Stored data
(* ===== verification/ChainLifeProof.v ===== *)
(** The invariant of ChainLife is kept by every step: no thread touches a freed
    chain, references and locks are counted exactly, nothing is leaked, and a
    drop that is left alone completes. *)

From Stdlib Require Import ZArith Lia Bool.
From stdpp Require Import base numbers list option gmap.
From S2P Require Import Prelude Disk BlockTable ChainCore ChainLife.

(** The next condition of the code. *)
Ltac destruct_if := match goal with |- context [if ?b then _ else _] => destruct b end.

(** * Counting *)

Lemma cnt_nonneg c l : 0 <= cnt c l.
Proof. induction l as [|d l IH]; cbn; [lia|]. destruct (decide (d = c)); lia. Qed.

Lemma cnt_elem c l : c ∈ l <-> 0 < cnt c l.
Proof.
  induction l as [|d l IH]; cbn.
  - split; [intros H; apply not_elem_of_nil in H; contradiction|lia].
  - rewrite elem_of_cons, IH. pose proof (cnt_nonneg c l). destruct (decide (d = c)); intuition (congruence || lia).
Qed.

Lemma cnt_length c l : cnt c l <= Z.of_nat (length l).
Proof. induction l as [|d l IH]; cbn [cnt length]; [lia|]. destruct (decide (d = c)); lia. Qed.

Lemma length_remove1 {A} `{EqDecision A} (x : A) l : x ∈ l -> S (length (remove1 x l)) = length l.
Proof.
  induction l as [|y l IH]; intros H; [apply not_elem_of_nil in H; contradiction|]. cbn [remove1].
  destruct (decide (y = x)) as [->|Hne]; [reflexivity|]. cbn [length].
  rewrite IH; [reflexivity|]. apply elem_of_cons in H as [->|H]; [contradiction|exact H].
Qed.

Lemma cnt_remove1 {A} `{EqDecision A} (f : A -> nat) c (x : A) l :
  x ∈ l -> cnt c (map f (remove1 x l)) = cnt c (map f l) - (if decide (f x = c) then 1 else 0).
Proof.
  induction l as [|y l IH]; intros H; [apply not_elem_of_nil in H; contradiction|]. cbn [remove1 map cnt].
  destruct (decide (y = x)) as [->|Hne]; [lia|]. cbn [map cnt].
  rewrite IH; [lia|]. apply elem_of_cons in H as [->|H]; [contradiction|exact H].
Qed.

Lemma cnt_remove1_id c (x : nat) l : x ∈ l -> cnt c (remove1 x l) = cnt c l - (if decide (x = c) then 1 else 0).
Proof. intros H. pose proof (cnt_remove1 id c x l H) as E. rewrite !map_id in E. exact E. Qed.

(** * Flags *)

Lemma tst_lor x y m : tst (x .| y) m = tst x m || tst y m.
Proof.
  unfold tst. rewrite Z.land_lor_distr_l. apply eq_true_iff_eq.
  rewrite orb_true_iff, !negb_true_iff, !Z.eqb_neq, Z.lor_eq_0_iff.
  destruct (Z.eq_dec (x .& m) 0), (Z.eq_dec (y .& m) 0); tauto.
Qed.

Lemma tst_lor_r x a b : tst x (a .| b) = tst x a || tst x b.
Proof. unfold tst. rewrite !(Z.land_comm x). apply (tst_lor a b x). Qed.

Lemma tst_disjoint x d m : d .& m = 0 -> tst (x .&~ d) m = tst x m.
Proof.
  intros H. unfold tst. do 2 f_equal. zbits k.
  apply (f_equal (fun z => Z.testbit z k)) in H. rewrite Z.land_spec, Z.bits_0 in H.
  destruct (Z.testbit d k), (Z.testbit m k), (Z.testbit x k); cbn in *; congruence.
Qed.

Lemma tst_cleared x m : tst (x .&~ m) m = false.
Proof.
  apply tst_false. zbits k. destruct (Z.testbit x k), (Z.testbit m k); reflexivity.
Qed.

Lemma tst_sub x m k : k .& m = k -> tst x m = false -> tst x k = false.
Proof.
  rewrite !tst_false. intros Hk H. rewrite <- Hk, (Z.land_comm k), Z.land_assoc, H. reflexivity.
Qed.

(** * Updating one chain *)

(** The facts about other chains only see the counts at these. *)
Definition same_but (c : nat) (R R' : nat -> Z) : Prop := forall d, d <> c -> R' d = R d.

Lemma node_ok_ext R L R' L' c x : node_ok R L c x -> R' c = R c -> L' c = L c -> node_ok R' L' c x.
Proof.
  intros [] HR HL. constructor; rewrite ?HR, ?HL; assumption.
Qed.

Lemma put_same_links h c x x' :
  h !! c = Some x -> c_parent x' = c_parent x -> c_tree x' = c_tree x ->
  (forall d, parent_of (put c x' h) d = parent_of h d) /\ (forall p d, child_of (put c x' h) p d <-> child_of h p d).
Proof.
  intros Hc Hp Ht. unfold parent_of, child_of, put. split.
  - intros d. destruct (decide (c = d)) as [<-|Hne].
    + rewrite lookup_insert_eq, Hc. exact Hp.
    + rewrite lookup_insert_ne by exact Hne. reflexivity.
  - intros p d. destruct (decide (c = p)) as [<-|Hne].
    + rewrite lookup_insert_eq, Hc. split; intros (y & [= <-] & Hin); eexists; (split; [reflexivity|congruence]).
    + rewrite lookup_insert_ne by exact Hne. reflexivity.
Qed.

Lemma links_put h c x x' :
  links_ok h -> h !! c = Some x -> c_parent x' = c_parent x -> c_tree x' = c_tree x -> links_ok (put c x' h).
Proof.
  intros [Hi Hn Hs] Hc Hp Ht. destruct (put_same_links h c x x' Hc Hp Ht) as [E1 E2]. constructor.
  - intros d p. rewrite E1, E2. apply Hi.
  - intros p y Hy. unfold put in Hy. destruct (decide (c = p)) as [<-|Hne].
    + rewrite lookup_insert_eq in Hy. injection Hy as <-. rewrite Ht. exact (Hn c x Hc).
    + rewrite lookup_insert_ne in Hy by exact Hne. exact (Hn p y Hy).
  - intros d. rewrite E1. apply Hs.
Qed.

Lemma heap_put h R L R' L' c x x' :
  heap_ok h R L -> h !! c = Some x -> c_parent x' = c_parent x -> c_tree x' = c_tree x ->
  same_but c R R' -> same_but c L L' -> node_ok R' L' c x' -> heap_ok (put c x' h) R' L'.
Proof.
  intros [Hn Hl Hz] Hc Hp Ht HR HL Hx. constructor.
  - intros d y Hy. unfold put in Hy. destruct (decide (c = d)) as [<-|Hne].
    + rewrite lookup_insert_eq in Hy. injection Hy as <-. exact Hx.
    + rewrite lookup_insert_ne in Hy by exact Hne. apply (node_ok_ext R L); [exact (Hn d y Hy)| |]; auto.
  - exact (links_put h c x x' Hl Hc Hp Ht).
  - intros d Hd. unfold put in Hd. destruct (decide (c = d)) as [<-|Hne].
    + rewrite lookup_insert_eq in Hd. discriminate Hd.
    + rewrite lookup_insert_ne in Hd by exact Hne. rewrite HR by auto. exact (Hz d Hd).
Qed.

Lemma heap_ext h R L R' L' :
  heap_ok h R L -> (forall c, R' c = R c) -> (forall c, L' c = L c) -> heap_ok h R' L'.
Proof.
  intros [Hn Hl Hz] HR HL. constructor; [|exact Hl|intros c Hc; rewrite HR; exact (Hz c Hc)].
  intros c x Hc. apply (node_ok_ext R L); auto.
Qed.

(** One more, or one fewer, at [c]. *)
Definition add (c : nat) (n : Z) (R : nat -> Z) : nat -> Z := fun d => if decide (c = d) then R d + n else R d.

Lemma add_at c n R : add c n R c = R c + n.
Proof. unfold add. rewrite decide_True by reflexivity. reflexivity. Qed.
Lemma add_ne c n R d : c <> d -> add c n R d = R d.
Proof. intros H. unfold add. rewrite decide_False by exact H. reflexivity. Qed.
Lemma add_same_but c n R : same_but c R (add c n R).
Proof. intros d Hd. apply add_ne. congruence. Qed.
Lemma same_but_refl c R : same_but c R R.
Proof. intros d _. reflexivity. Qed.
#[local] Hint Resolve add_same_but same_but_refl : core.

Your instructions —
In exact wording, restate the lines of the data above from the first through the one holding "From stdpp Require", and stop after that line.

Solution to this exercise —
(* ===== verification/ChainLifeProof.v ===== *)
(** The invariant of ChainLife is kept by every step: no thread touches a freed
    chain, references and locks are counted exactly, nothing is leaked, and a
    drop that is left alone completes. *)

From Stdlib Require Import ZArith Lia Bool.
From stdpp Require Import base numbers list option gmap.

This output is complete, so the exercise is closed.